Tinha apenas 16 anos quando a política lhe 'piscou o olho' e aos 21 entrou para o PCP, por ser a única forma de combater o fascismo, a PIDE e a guerra colonial, e de lutar pela liberdade, a democracia, eleições livres e o fim do colonialismo. Um partido que deixaria nos anos 90 por considerar que estava "esgotado" para passar a erguer a bandeira do Bloco de Esquerda. Depois de uma década como deputado, em 2013, a doença bateu-lhe à porta e roubou-lhe a voz.

João Semedo está de volta à arena política, mas a verdade é que nunca deixou o debate: a despenalização da morte assistida tem sido uma das suas frentes de batalha. 

Não tem "qualquer dúvida" de que a liderança do Bloco está em boas mãos e, afiança, na Geringonça, "ninguém está refém de ninguém".

Semedo quer 'conquistar' o Porto nas autárquicas do dia 1 de outubro, mas para isso tem de 'destronar' o atual presidente, Rui Moreira, um candidato com independência "relativa", faz notar, considerando a sua atuação "frustrante e desequilibrada". "Muita promessa, muito anúncio mas pouca obra", critica.

Já sobre Marcelo Rebelo de Sousa, destaca que se comporta, "demasiadas vezes, como primeiro-ministro", invadindo o campo do Governo e condicionando-o. E fá-lo não por causa da veia de comentador, mas sim por "motivações políticas", analisa. 

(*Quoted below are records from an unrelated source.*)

(* ===== verification/ConverterEvents.v ===== *)
(** The handlers of Converter.v for mapped files, context switches, and processes
    and threads that come and go return, and keep the invariant. *)
From S2P Require Import Prelude RustStr BTree Types LibMappings Hierarchy StringTables LibTable Markers.
From S2P Require Import ThreadSafety ProfileModel ProfileSafety ProfileRuns RecorderMarkers ProfileCalls.
From S2P Require Import ContextSwitch UnresolvedSamples PathFiles MarkerFile Flush FlushMarkers Recycling.
From S2P Require Import JitCategories SyntheticJit PerfMap JitDump LinuxThreads LinuxProcess Processes PerCpu.
From S2P Require Import SampleStack Converter ConverterInvariant ConverterHandlers.
From stdpp Require Import options.
Open Scope Z_scope.

Module ConverterEvents.
Import Profile ProfileCalls RecorderMarkers PathFiles LinuxProcess SampleStack Converter ConverterInvariant ConverterHandlers.

Section events.
Context `{DebugIdOps} `{JitDumpReader} `{!TextFiles} `{U : Unwinding} `{DrainOrder}.
Context `{PerfConstants} `{!StackWalking}.
Context (R : reader → Prop) (B : nat) (o : Options) (inputs : inputs_ok R B (timestamp_converter o)).
Context (interval_pos : 0 < ContextSwitch.off_cpu_sampling_interval_ns (context_switch_handler o)).
Notation converter_ok := (ConverterInvariant.converter_ok R o).
Notation step := (ConverterInvariant.step R o).
Notation known p h := (FlushMarkers.known_string p h).
Notation stack_known s h := (stack_ok (unresolved_stacks s) h).
Notation samples_known s u := (samples_ok (unresolved_stacks s) (profile s) u).

(** * Mapped files *)
Lemma process_thread_ok s pid' tid' :
  converter_ok s → room 2 0 s →
  ∃ s1 pr s2 pr' th, process_by_pid s pid' = Ok (s1, pr) ∧ thread_by_tid s1 pr tid' = Ok (s2, pr', th) ∧
    step 2 0 s (put_process s2 pid' pr') ∧ ProcessThreads.thread_at (threads pr') tid' = Some th.
Proof.
  intros Hok Hroom.
  destruct (process_by_pid_ok R 0 o s pid' Hok) as (s1 & pr & Heq & Hst1 & Hput & _).
  { eapply room_weaken; [| |exact Hroom]; lia. }
  rewrite <-Hput in Hst1.
  destruct (thread_by_tid_ok R o s1 pid' pr tid') as (s2 & pr' & th & Heq' & Hst2 & Hat); [apply Hst1| |].
  { exact (room_step R o 1 0 1 0 _ _ Hroom Hst1). }
  exists s1, pr, s2, pr', th. split_and!; [done|done| |done]. exact (converter_step_trans _ _ _ _ _ _ _ _ _ Hst1 Hst2).
Qed.
Lemma thread_in_profile s pid' pr tid' th :
  converter_ok (put_process s pid' pr) → ProcessThreads.thread_at (threads pr) tid' = Some th →
  (LinuxThread.profile_thread th < length (Profile.threads (profile s)))%nat.
Proof. intros Hok Hat. apply (thread_known _ _ _ _ _ _ _ Hok Hat). Qed.
Lemma check_jitdump_or_marker_file_ok s path pid' tid' :
  converter_ok s → room 2 0 s →
  ∃ s' b, check_jitdump_or_marker_file s path pid' tid' = Ok (s', b) ∧ step 2 0 s s'.
Proof.
  intros Hok Hroom. unfold check_jitdump_or_marker_file.
  assert (∃ s' b, (Ok (s, false) : res (Converter * bool)) = Ok (s', b) ∧ step 2 0 s s') as Hno.
  { exists s, false. split; [done|by apply converter_step_refl]. }
  destruct path as [path|]; [|done]. set (name := after_last_slash path).
  set (dirs := aux_file_lookup_dirs (options s)).
  destruct (process_thread_ok s pid' tid' Hok Hroom) as (s1 & pr & s2 & pr' & th & Hpr & Hth & Hst & Hat).
  pose proof (step_ok _ _ _ _ _ _ Hst) as Hok2. pose proof (held_process _ _ _ _ _ Hok2) as Hprok.
  pose proof (thread_in_profile _ _ _ _ _ Hok2 Hat) as Hlt.
  destruct (_ && _).
  { rewrite Hpr. cbn [mbind res_bind]. rewrite Hth. cbn [mbind res_bind]. eexists _, _. split; [done|].
    refine (converter_step_trans R o 2 0 0 0 _ _ _ Hst _). apply held_same_step; [done|]. by apply add_jitdump_path_ok. }
  destruct (_ && _).
  { destruct (process_by_pid_ok R 0 o s pid' Hok) as (s1' & pr1 & Hpr1 & Hst1 & Hput & _).
    { eapply room_weaken; [| |exact Hroom]; lia. }
    rewrite Hpr in Hpr1. injection Hpr1 as <- <-. rewrite Hpr. cbn [mbind res_bind].
    destruct (should_attach_markers_to_profiled_thread _).
    - rewrite Hth. cbn [mbind res_bind]. eexists _, _. split; [done|].
      refine (converter_step_trans R o 2 0 0 0 _ _ _ Hst _). apply held_same_step; [done|]. by apply add_marker_file_path_ok.
    - cbn [mbind res_bind]. eexists _, _. split; [done|]. rewrite <-Hput in Hst1.
      pose proof (step_ok _ _ _ _ _ _ Hst1) as Hok1. apply (converter_step_weaken R o 1 0); [lia|lia|].
      refine (converter_step_trans R o 1 0 0 0 _ _ _ Hst1 _). apply held_same_step; [done|].
      apply add_marker_file_path_ok; [exact (held_process _ _ _ _ _ Hok1)|].
      apply (main_thread_known _ _ _ _ _ Hok1). }
  destruct (_ && _); [|done].
  rewrite Hpr. cbn [mbind res_bind]. rewrite Hth. cbn [mbind res_bind]. eexists _, _. split; [done|].
  refine (converter_step_trans R o 2 0 0 0 _ _ _ Hst _). apply held_same_step; [done|]. by apply add_counter_file_path_ok.
Qed.
Lemma add_mmap_marker_ok s pid' tid' text t :
  converter_ok s → room 6 0 s → ∃ s', add_mmap_marker s pid' tid' text t = Ok s' ∧ step 6 0 s s'.
Proof using inputs interval_pos.
  intros Hok Hroom. unfold add_mmap_marker.
  destruct (decide _) as [?|_]; [exists s; split; [done|by apply converter_step_refl]|].
  destruct (RustStr.is_empty text); [exists s; split; [done|by apply converter_step_refl]|].
  destruct (process_thread_ok s pid' tid' Hok) as (s1 & pr & s2 & pr' & th & -> & Hth & Hst1 & Hat).
  { eapply room_weaken; [| |exact Hroom]; lia. }
  cbn [mbind res_bind]. rewrite Hth. cbn [mbind res_bind]. pose proof (step_ok _ _ _ _ _ _ Hst1) as Hok1.
  pose proof (intern_ok R o s2 pid' pr' text Hok1) as Hi.
  destruct (intern_string (profile s2) text) as [p path]. destruct Hi as [Hst2 Hpath].
  { refine (room_step R o 2 0 1 0 _ _ _ Hst1). eapply room_weaken; [| |exact Hroom]; lia. }
  pose proof (converter_step_trans _ _ _ _ _ _ _ _ _ Hst1 Hst2) as Hst.
  destruct (room_step R o 3 0 3 0 _ _ Hroom Hst) as [(n & Hwf & Hn) _].
  pose proof (step_ok _ _ _ _ _ _ Hst2) as Hok2.
  set (timing := Schema.Instant _).
  destruct (PerCpu.recorder_marker_ok n p (LinuxThread.profile_thread th) timing MmapMarker (inr "mmap") (one_string path))
    as (p' & m & th' & Heq & Hby & _); [done|apply Hok2|set_solver|simpl; lia| |done| |].
  { exact (in_profile_step _ _ _ _ _ _ _ Hst2 (thread_in_profile _ _ _ _ _ Hok1 Hat)). }
  { intros [|[|i]] field Hf; try done. injection Hf as <-. exact Hpath. }
  fold (mmap_marker path) in Heq. rewrite Heq. cbn [mbind res_bind]. eexists. split; [done|].
  pose proof (quiet_step R o 3 (put_process (with_profile s2 p) pid' pr') p' Hok2 Hby) as Hst3.
  exact (converter_step_trans _ _ _ _ _ _ _ _ _ Hst Hst3).
Qed.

Começo por lhe perguntar como está a sua saúde? Pode dizer-se que venceu o cancro?

A minha saúde está ótima, estou curado depois das cirurgias e tratamentos que fiz a um cancro das cordas vocais. A situação está completamente resolvida, estou muito bem, a única coisa que mudou foi a minha voz, é mais metálica e rouca do que era.

Recuando ao ano em que soube da doença, lembra-se do dia em que recebeu o diagnóstico?

Claro que lembro, apesar de já ter sido em 2013. Foi logo a seguir à campanha das autárquicas daquele ano, estava muito rouco, pensei que seria de ter esforçado excessivamente a voz durante a campanha. Procurei um médico otorrino e o diagnóstico foi claro, a lesão numa corda vocal era maligna, não deixava qualquer dúvida.

A recuperação física e da voz está concluída, estou muito bem de saúde e falo de forma a que todos me entendam perfeitamenteComo foi o processo de tratamento? Em que ponto está a recuperação da voz?

O processo teve várias fases, no princípio foi uma primeira cirurgia, seguida de radioterapia. Mais tarde foi necessário voltar a operar mais algumas vezes, enfim, tentativas de conservar as cordas vocais tanto quanto possível mas, finalmente, em meados de 2015, verificou-se que isso não era possível. Para acabar com a doença, era preciso retirar as cordas vocais. E assim foi. A recuperação física e da voz está concluída, como já disse estou muito bem de saúde e falo de forma a que todos me entendam perfeitamente.

Disse numa entrevista que as hipóteses de sucesso de cura eram de 96%, mas que, afinal, estava do outro lado da barricada. Essa fase foi particularmente difícil?

Sim, disse isso exatamente, mas relativamente ao tratamento inicial. Em 96% dos casos, a cirurgia inicial e a radioterapia travam o desenvolvimento do cancro das cordas vocais, não sendo necessário removê-las. Não sou eu que digo, são as estatísticas que o mostram. Mas nós nunca sabemos de que lado da estatística estamos... Sobre as dificuldades que tive ou não tive, são momentos que guardo para mim, nunca falei nem quero falar disso. Passou, está arrumado, não se fala nem pensa mais nisso. É passado, ponto final.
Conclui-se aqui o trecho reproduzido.